- Work task
Each line of the data below from the one holding "apply yields_bind. intros r. destruct" to the one holding "destruct (is_ok r2);", inclusive, is to be reproduced exactly; no other line belongs in the answer.

Collected data
"""

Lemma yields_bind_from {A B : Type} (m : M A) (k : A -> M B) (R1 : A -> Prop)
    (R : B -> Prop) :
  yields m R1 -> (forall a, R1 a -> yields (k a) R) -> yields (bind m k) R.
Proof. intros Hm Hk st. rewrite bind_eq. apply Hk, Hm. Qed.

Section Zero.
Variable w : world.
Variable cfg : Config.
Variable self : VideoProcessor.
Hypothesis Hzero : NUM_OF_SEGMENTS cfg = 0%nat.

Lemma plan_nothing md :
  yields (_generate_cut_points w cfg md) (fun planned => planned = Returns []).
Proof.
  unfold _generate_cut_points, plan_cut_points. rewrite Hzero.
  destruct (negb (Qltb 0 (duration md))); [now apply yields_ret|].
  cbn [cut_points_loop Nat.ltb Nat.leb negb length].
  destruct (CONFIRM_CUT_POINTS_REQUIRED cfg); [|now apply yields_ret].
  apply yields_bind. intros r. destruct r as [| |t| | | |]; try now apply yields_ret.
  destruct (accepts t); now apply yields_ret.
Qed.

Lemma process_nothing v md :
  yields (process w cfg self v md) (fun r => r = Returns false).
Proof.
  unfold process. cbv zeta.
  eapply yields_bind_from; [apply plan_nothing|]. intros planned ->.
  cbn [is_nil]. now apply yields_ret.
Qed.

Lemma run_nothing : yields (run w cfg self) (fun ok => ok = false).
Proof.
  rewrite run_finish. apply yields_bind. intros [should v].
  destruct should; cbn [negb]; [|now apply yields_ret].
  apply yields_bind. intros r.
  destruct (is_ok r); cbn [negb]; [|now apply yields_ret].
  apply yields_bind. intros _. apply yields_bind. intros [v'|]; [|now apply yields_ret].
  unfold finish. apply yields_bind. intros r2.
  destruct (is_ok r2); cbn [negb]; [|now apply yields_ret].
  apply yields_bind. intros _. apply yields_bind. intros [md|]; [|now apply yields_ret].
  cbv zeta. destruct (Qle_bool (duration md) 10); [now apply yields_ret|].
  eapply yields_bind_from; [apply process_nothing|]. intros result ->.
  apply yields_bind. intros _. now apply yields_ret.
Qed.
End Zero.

"""

- Response for this exercise
  apply yields_bind. intros r. destruct r as [| |t| | | |]; try now apply yields_ret.
  destruct (accepts t); now apply yields_ret.
Qed.

Lemma process_nothing v md :
  yields (process w cfg self v md) (fun r => r = Returns false).
Proof.
  unfold process. cbv zeta.
  eapply yields_bind_from; [apply plan_nothing|]. intros planned ->.
  cbn [is_nil]. now apply yields_ret.
Qed.

Lemma run_nothing : yields (run w cfg self) (fun ok => ok = false).
Proof.
  rewrite run_finish. apply yields_bind. intros [should v].
  destruct should; cbn [negb]; [|now apply yields_ret].
  apply yields_bind. intros r.
  destruct (is_ok r); cbn [negb]; [|now apply yields_ret].
  apply yields_bind. intros _. apply yields_bind. intros [v'|]; [|now apply yields_ret].
  unfold finish. apply yields_bind. intros r2.
  destruct (is_ok r2); cbn [negb]; [|now apply yields_ret].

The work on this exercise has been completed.